On 2002.01.28 16:50 Dimitrie O. Paun wrote:
On Mon, 28 Jan 2002, Eric Pouech wrote:
IMO, what's important behind version numbers isn't the version in itself, but rather: 1] the goal you want to reach 2] the milestones between where you stand and 1]
Indeed. But you see, for an outsider, these are all "just details". For most people, version numbers provide a sort of progress bar. (It's true, the info provided by a progress bar is mostly useless, but most people will want that instead of no feedback). It is up to Alexandre to figure out this progress bar, on whatever terms. A version number like 0.98.4 does provide a lot more "warm & fuzzy" (and a little bit more information), than a 020402 version which provides _no_ information whatsoever.

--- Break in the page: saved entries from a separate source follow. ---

Lemma decode_read_reply rsp e data buf :
  Z.of_nat (List.length data) <= Request.extent_length e <= Z.of_nat (List.length buf) ->
  Request.extent_length e < 2 ^ 32 ->
  body rsp = Some (OsdServer.build_read_response_body data) ->
  body_len rsp = Z.of_nat (List.length (OsdServer.build_read_response_body data)) ->
  kfastblock_transport_response_decode_read_object (Some rsp) (Some e) (Some buf)
  = Some (0, Some (data ++ replicate (Z.to_nat (Request.extent_length e) - List.length data) 0
                        ++ drop (Z.to_nat (Request.extent_length e)) buf)).
Proof.
  intros He Hu Hb Hl. unfold kfastblock_transport_response_decode_read_object.
  rewrite (expect_min_body_ok _ _ _ Hb), Hb, Hl, bool_decide_true by by eexists. clear Hb Hl rsp.
  unfold OsdServer.build_read_response_body. rewrite u32_small by lia.
  set (fields := [Z.of_nat (List.length data); 0]). cbn [negb andb].
  assert (Hpk : List.length (pack [4; 4]%nat fields) = 8%nat) by by rewrite length_pack.
  change (size kfastblock_raw_read_object_rsp) with 8. cbn [default from_option]. unfold id.
  rewrite length_app, Hpk, (proj2 (Z.ltb_ge _ _)) by lia. change (truthy 0) with false. cbv iota.
  rewrite slice_some by (rewrite ?length_app; lia). cbn [mbind option_bind].
  change (Z.to_nat 0) with 0%nat. change (Z.to_nat 8) with 8%nat. rewrite drop_0.
  rewrite <- Hpk, take_app_length.
  rewrite unpack_pack_all by (subst fields; solve_fits).
  subst fields. cbn [nth]. rewrite Hpk.
  rewrite (proj2 (Z.eqb_eq _ _)) by lia. rewrite (proj2 (Z.ltb_ge _ _)) by lia. cbn [negb orb].
  cbn [fmap option_fmap option_map].
  assert (Hz : forall n z (x : list Z), (n <= z)%nat ->
    drop n (replicate z 0 ++ x) = replicate (z - n) 0 ++ x).
  { intros n z x Hn. by rewrite drop_app_le, drop_replicate by by rewrite length_replicate. }
  unfold truthy. destruct (Z.eqb_spec (Z.of_nat (List.length data)) 0) as [E|E]; cbn [negb].
  - destruct data; [|simpl in E; lia]. simpl. by rewrite Nat.sub_0_r.
  - rewrite slice_some by (rewrite ?length_app; lia). cbn [mbind option_bind].
    change (Z.to_nat 8) with 8%nat. rewrite <- Hpk, drop_app_length.
    rewrite Nat2Z.id, take_ge by lia. by rewrite Hz by lia.
Qed.

(** The bytes are one OK response to the request, with that body. *)
Definition ok_response (op sq : Z) (frame b : list Z) : Prop :=
  exists h, frame = header_bytes h ++ b /\ header_fits h /\
    response_to KFASTBLOCK_RAW_SERVICE_OSD op h /\ seq h = sq /\
    status h = KFASTBLOCK_RAW_STATUS_OK /\ hdr_body_len h = Z.of_nat (List.length b).

(** Completing a request in flight. *)
Lemma complete_ok c i op sq len b :
  0 <= op < 256 -> is_u64 sq -> Z.of_nat (List.length b) < 2 ^ 32 ->
  in_flight c i (request_header KFASTBLOCK_RAW_SERVICE_OSD op sq len) ->
  exists c' r, OsdServer.complete_inflight_response (Some c) (Some i) OsdServer.raw_status_ok b = Some c' /\
    OsdServer.store c' !! i = Some r /\ OsdServer.completed r = true /\ last (OsdServer.ready c') = Some i /\
    ok_response op sq (OsdServer.response_frame r) b.
Proof.
  intros Ho Hs Hl [H1 (r & Hr & Er & Hd & Hc) H3].
  unfold OsdServer.complete_inflight_response. rewrite Hr, Hd, H1, Hc. cbn [orb].
  rewrite Er, H3, bool_decide_true by done. cbn [negb].
  set (r' := r <| OsdServer.status := OsdServer.raw_status_ok |> <| OsdServer.response_body := b |>
               <| OsdServer.completed := true |>).
  eexists _, r'. split; [reflexivity|]. split; [simpl; by rewrite list_lookup_alter_eq, Hr|].
  split; [done|]. split; [simpl; by rewrite last_snoc|].
  by apply (osd_frame_responds r' op sq len).
Qed.


(** C5: What an OSD read is what the driver gets: the answer to a read that the
    service completed is one OK response, from which the driver fills the extent's
    part of the buffer with the data, zeroes the rest of the extent (an object
    may be shorter), and leaves the rest of the buffer alone. *)
Theorem read_data_crosses_the_wire (c : OsdServer.osd_raw_tcp_connection_state) (i : nat)
    (e : Request.kfastblock_object_extent) (data buf : list Z) (sq len : Z) :
  is_u64 sq ->
  in_flight c i (request_header KFASTBLOCK_RAW_SERVICE_OSD KFASTBLOCK_RAW_OSD_OP_READ_OBJECT sq len) ->
  Request.extent_length e <= 4 * 1024 * 1024 ->
  Z.of_nat (List.length data) <= Request.extent_length e <= Z.of_nat (List.length buf) ->
  exists c' r b,
    OsdServer.read_done (Some c) (Some i) OsdServer.E_SUCCESS data = Some c' /\
    OsdServer.store c' !! i = Some r /\ last (OsdServer.ready c') = Some i /\
    ok_response KFASTBLOCK_RAW_OSD_OP_READ_OBJECT sq (OsdServer.response_frame r) b /\
    forall rsp, body rsp = Some b -> body_len rsp = Z.of_nat (List.length b) ->
      kfastblock_transport_response_decode_read_object (Some rsp) (Some e) (Some buf)
      = Some (0, Some (data
          ++ replicate (Z.to_nat (Request.extent_length e) - List.length data) 0
          ++ drop (Z.to_nat (Request.extent_length e)) buf)).
Proof.
  intros Hs Hfl Hl Hd. set (b := OsdServer.build_read_response_body data).
  assert (Hb : Z.of_nat (List.length b) < 2 ^ 32).
  { subst b. unfold OsdServer.build_read_response_body. rewrite length_app, length_pack by done.
    simpl. lia. }
  destruct (complete_ok c i KFASTBLOCK_RAW_OSD_OP_READ_OBJECT sq len b ltac:(done) Hs Hb Hfl)
    as (c' & r & Ec & Hr & _ & Hlast & Hok).
  exists c', r, b. split_and!; [|done|done|done|].
  - rewrite <- Ec. unfold OsdServer.read_done.
    change (OsdServer.E_SUCCESS =? OsdServer.E_SUCCESS) with true.
    cbn [negb]. rewrite (proj2 (Z.ltb_ge _ _)); [done|].
    change (size [4; 4]%nat) with 8. unfold OsdServer.max_raw_body_len. lia.
  - intros rsp. apply decode_read_reply; lia.
Qed.

(** ** Concrete runs *)

(** A monitor with two OSDs, given out of order, and two pools. *)
Definition small_mon_osd (id : Z) : OsdDynamicInfo :=
  {| osdid := id; address := "10.0.0.1"; sharded_ports :=
       {[ 1 := {| coreid := 3; port := 9001; raw_port := 0 |};
          0 := {| coreid := 2; port := 9000; raw_port := 9100 |} ]};
     isin := true; isup := id =? 10 |}.

Definition small_pg (id : Z) : PGInfo :=
  {| pgid := id; version := 4; state := 1; coreindex := 0; osdids := [10; 11] |}.

Definition small_pgmap : GetPgMapResponse :=
  {| poolid_pgmapversion := {[ 0 := 8; 1 := 8 ]};
     pgs := {[ 1 := [small_pg 1; small_pg 0]; 0 := [small_pg 0] ]} |}.

Definition small_mem : map_allocs :=
  {| osds_ok := true; shards_ok := fun _ => true; routes_ok := true; osd_ids_ok := fun _ => true |}.

Definition small_map_rsp : kfastblock_transport_response_ctx :=
  let b := (EncodeGetClusterMapResponse 0 StatusOK 9 8 [small_mon_osd 11; small_mon_osd 10]
              (Some small_pgmap)).2 in
  zero_response <| body := Some b |> <| body_len := Z.of_nat (List.length b) |>.

Lemma small_mon_osd_ok id : 0 <= id < 2 ^ 31 -> osd_ok (small_mon_osd id).
Proof.
  intros Hid. split; [done|simpl; unfold Meta.KFASTBLOCK_MAX_ADDR_LEN; lia| |..].
  - by repeat constructor.
  - intros i c Hc. simpl in Hc.
    apply lookup_insert_Some in Hc as [[<- <-]|[_ Hc]]; [by vm_compute|].
    apply lookup_singleton_Some in Hc as [<- <-]. by vm_compute.
  - by vm_compute.
Qed.

Lemma small_pg_ok id : 0 <= id < 2 ^ 31 -> pg_ok (small_pg id).
Proof. intros Hid. split; [done|by vm_compute|by vm_compute|]. by repeat constructor. Qed.

Lemma small_response_ok :
  map_response_ok [small_mon_osd 11; small_mon_osd 10] small_pgmap 1 [small_pg 1; small_pg 0].
Proof.
  split; [|..|by vm_compute|reflexivity|done].
  - apply Forall_cons; split; [|apply Forall_singleton]; by apply small_mon_osd_ok.
  - apply NoDup_cons; split; [set_solver|apply NoDup_singleton].
  - done.
  - done.
  - intros p l Hl. simpl in Hl.
    apply lookup_insert_Some in Hl as [[<- <-]|[_ Hl]].
    + split_and!; [done|done|apply Forall_cons; split; [|apply Forall_singleton]; by apply small_pg_ok|].
      apply NoDup_cons; split; [set_solver|apply NoDup_singleton].
    + apply lookup_singleton_Some in Hl as [<- <-].
      split_and!; [done|done|apply Forall_singleton; by apply small_pg_ok|apply NoDup_singleton].
Qed.

(** A volume of pool 1 that has an old map. *)
Definition small_pool_view : Meta.kfastblock_cluster_view :=
  Meta.small_view <| Meta.image ::= fun i => i <| Meta.pool_id := 1 |> |>.

Lemma small_pool_view_wf : view_wf small_pool_view.
Proof. by destruct Meta.small_view_wf. Qed.

(** A monitor that knows one image of pool 3. *)
Definition small_db : MonitorDb :=
  {| ProcessGetImageMessage _ _ :=
       Some {| ImageID := 5; Imagename := "img"; Poolname := "pool"; Imagesize := 1048576;
               Objectsize := 65536 |};
     GetPoolIDByName _ := Some 3; GetImageEpoch i := ImageID i; GetOSDMapVersion := 9;
     GetPoolPGMapVersion _ := Some 10; ProcessGetPgMapMessage _ := Some small_pgmap;
     ProcessGetOsdMapMessage _ _ := ([small_mon_osd 11; small_mon_osd 10], 9, true) |}.



Definition small_extent : Request.kfastblock_object_extent :=
  {| Request.object_seq := 0; Request.request_offset := 0; Request.object_offset := 4096;
     Request.extent_length := 3; Request.pg_id := 2; Request.object_name := "blk_img_0" |}.

Definition small_service : OsdServer.osd_service :=
  {| OsdServer.resolve_pg_leader _ _ _ :=
       {| OsdServer.leader_state := 0; OsdServer.leader_id := 10;
          OsdServer.leader_addr := "10.0.0.1"; OsdServer.leader_port := 9000 |} |}.

Lemma small_extent_ok : extent_ok small_extent.
Proof. split; [by vm_compute|by vm_compute|simpl; lia|simpl; lia]. Qed.

Lemma small_room : has_room OsdServer.zero_conn 7.
Proof. by split. Qed.



(** A read of the driver in flight. *)
Definition small_read_request : kfastblock_raw_header :=
  request_header KFASTBLOCK_RAW_SERVICE_OSD KFASTBLOCK_RAW_OSD_OP_READ_OBJECT 7 0.

Definition small_flight : OsdServer.osd_raw_tcp_connection_state :=
  match OsdServer.accept_request small_read_request OsdServer.zero_conn with
  | Some (true, Some c) => c
  | _ => OsdServer.zero_conn
  end.

Lemma read_data_crosses_the_wire_witness :
  exists c' b, OsdServer.read_done (Some small_flight) (Some 0%nat) 0 [1; 2] = Some c' /\
    kfastblock_transport_response_decode_read_object
      (Some (zero_response <| body := Some b |> <| body_len := Z.of_nat (List.length b) |>))
      (Some small_extent) (Some [7; 7; 7; 7]) = Some (0, Some [1; 2; 0; 7]).
Proof.
  destruct (read_data_crosses_the_wire small_flight 0 small_extent [1; 2] [7; 7; 7; 7] 7 0)
    as (c' & r & b & E & _ & _ & _ & Hd);
    [by vm_compute| |simpl; lia|simpl; lia|].
  - split; [reflexivity| |vm_compute; reflexivity].
    exists (OsdServer.fresh_inflight small_read_request). by repeat split.
  - exists c', b. split; [exact E|]. apply Hd; reflexivity.
Defined.

End Interop.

In fact, just by looking at such version you can't figure: -- if the project made any progress at all -- how much progress was made (if we assume some did occur) -- the psychological gage of the maintainer on how close we are to some meaningful goal.
There is this wonderful thing called the ChangeLog. There is also the ability to view the wine-cvs mailing list archives and see what has been fixed.
I think that Wine still has a bit to go before we can even consider pre-1.0 releases. As eric said in order to do 0.99.x type releases you need goals/milestones.
I think that we should get all the technical stuff done (i.e. stabilize server protocol, overhaul USER) before 0.99.0.
When the major things have been done then I think we could safely consider wine to be beta software instead of alpha software, at which point I think an 0.99.0 branch of the CVS tree should be made and we should work towards 1.0 from there. The other option is to just leave it in the trunk of CVS-- which for our purposes may be just as well if not better since we'd probably want to concentrate development work on 1.0.
Moving to a 0.99.x version scheme while wine is still alpha is /not/ a good idea.